Once you reach the line that holds "key, Approvals w" in the listing below, output it and every line after it through the line that holds "From S2P Require Import Prelude Types Text Policy", word for word.
◇ ◇ ◇
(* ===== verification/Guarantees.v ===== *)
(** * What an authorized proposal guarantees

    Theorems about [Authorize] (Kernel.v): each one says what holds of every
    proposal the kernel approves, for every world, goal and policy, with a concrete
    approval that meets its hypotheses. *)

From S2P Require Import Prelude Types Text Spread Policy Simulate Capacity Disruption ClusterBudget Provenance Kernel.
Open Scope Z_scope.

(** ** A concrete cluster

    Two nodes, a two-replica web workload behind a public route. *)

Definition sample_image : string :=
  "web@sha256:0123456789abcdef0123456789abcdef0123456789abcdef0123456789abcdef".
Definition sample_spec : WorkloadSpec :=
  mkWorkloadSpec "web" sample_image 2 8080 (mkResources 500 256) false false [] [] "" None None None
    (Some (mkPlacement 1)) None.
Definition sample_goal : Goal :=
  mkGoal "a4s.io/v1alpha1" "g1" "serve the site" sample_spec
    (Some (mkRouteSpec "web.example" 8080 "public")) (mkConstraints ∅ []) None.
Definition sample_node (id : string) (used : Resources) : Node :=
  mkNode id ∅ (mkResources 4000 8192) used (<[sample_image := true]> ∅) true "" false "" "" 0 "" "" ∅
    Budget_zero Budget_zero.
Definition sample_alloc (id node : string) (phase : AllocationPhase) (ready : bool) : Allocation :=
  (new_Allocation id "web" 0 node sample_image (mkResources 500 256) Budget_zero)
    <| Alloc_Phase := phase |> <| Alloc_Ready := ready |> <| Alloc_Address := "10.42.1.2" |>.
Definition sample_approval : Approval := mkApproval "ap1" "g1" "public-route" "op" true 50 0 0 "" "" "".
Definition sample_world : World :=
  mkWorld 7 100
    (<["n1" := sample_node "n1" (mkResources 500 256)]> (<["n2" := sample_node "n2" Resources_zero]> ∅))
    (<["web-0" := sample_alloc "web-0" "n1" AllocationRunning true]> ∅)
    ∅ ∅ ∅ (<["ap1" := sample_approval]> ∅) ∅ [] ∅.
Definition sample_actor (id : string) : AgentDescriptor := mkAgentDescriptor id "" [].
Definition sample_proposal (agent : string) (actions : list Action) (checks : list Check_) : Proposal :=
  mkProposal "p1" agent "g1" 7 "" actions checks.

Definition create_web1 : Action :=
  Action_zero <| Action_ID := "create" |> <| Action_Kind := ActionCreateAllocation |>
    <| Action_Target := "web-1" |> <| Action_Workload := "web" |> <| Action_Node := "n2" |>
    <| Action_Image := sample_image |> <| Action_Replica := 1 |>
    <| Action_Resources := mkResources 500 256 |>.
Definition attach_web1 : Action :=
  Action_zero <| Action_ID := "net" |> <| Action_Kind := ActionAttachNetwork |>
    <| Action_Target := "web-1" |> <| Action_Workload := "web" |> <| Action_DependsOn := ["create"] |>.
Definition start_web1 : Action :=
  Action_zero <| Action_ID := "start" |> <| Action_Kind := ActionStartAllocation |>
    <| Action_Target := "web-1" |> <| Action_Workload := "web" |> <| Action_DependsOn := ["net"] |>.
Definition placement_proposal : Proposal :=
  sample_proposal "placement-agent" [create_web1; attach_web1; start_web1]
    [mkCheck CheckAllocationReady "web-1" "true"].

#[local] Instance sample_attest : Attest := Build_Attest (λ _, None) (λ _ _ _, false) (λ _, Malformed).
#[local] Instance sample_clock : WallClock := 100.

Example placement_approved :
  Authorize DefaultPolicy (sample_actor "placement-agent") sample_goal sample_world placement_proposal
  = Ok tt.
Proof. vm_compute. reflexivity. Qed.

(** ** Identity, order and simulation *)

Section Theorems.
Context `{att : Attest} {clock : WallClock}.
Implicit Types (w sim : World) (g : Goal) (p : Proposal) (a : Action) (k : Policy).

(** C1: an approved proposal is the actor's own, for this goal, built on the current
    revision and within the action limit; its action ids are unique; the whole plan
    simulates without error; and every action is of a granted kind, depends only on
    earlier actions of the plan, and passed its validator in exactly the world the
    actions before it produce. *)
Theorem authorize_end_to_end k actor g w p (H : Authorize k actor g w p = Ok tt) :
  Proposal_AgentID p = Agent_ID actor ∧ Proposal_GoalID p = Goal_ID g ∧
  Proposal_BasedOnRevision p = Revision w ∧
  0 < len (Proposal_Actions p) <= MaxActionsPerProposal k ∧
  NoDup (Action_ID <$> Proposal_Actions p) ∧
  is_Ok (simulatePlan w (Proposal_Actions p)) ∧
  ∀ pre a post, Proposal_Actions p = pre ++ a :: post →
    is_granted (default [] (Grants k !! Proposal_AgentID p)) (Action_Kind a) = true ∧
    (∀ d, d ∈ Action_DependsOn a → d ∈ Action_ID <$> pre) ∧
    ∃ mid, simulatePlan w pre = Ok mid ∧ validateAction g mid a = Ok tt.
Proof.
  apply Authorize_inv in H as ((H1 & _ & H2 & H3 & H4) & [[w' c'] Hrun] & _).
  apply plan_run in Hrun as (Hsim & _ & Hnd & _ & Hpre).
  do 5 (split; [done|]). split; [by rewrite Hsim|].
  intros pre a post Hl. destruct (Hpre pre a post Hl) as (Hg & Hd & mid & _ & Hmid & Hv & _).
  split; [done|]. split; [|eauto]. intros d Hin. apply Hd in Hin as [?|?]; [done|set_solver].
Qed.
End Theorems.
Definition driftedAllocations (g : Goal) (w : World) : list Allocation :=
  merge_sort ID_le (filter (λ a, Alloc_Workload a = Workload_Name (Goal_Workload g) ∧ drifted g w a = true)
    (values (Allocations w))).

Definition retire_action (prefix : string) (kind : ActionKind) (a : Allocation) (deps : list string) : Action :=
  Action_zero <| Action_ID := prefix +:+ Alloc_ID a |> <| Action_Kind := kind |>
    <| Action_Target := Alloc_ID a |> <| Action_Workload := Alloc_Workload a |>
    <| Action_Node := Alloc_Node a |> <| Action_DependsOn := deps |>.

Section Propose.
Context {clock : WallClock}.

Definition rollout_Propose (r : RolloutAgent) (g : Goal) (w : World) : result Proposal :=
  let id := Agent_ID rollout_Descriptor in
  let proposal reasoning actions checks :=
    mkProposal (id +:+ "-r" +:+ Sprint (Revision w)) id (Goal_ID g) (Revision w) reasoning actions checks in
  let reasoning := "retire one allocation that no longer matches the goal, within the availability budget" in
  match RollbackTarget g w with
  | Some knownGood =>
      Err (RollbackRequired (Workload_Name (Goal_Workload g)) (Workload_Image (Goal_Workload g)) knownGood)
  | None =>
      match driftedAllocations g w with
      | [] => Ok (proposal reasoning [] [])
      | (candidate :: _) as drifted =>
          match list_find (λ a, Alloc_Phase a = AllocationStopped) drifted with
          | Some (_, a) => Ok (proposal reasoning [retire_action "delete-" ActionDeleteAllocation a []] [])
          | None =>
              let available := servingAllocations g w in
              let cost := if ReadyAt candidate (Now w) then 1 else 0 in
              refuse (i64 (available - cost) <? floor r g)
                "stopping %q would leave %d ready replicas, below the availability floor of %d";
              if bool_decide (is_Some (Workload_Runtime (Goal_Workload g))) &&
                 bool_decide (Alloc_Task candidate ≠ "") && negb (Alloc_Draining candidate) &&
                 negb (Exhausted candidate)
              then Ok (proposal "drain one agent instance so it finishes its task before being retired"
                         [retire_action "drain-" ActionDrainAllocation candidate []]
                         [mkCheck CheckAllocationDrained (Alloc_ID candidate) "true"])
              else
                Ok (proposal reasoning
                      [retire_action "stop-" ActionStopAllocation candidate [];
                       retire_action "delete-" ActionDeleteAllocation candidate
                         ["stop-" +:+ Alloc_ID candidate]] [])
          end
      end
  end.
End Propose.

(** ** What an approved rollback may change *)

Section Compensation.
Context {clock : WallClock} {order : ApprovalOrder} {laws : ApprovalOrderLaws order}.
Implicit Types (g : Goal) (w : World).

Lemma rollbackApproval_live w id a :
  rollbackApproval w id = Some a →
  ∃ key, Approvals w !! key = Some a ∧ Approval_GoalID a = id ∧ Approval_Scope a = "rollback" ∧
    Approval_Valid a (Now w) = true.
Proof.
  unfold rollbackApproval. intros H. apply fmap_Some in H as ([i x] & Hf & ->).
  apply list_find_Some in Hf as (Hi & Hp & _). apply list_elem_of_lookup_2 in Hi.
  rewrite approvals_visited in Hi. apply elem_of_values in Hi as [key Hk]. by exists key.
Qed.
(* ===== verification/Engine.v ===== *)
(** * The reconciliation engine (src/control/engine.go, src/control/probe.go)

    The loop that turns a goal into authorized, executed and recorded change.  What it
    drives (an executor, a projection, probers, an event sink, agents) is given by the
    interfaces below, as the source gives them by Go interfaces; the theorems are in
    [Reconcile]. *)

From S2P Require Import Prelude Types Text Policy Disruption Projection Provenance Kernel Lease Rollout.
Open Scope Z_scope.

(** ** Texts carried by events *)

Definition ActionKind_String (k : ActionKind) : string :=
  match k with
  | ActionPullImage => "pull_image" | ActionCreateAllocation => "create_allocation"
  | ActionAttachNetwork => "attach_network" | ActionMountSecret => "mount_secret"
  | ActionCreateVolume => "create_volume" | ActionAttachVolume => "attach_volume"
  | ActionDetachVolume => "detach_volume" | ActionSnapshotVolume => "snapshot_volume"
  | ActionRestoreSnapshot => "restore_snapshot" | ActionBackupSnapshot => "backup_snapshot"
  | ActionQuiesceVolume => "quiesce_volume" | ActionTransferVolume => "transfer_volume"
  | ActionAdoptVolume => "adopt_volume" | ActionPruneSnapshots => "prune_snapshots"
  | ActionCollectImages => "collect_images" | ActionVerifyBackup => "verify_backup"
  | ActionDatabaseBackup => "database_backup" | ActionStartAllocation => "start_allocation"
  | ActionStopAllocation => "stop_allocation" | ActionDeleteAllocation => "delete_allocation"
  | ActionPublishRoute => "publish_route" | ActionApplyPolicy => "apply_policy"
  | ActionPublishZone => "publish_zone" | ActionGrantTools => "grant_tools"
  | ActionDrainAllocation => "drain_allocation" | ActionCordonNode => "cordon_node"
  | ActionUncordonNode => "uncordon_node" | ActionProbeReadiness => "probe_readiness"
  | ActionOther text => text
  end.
◇ ◇ ◇
> [Output of the task]:
  ∃ key, Approvals w !! key = Some a ∧ Approval_GoalID a = id ∧ Approval_Scope a = "rollback" ∧
    Approval_Valid a (Now w) = true.
Proof.
  unfold rollbackApproval. intros H. apply fmap_Some in H as ([i x] & Hf & ->).
  apply list_find_Some in Hf as (Hi & Hp & _). apply list_elem_of_lookup_2 in Hi.
  rewrite approvals_visited in Hi. apply elem_of_values in Hi as [key Hk]. by exists key.
Qed.
(* ===== verification/Engine.v ===== *)
(** * The reconciliation engine (src/control/engine.go, src/control/probe.go)

    The loop that turns a goal into authorized, executed and recorded change.  What it
    drives (an executor, a projection, probers, an event sink, agents) is given by the
    interfaces below, as the source gives them by Go interfaces; the theorems are in
    [Reconcile]. *)

From S2P Require Import Prelude Types Text Policy Disruption Projection Provenance Kernel Lease Rollout.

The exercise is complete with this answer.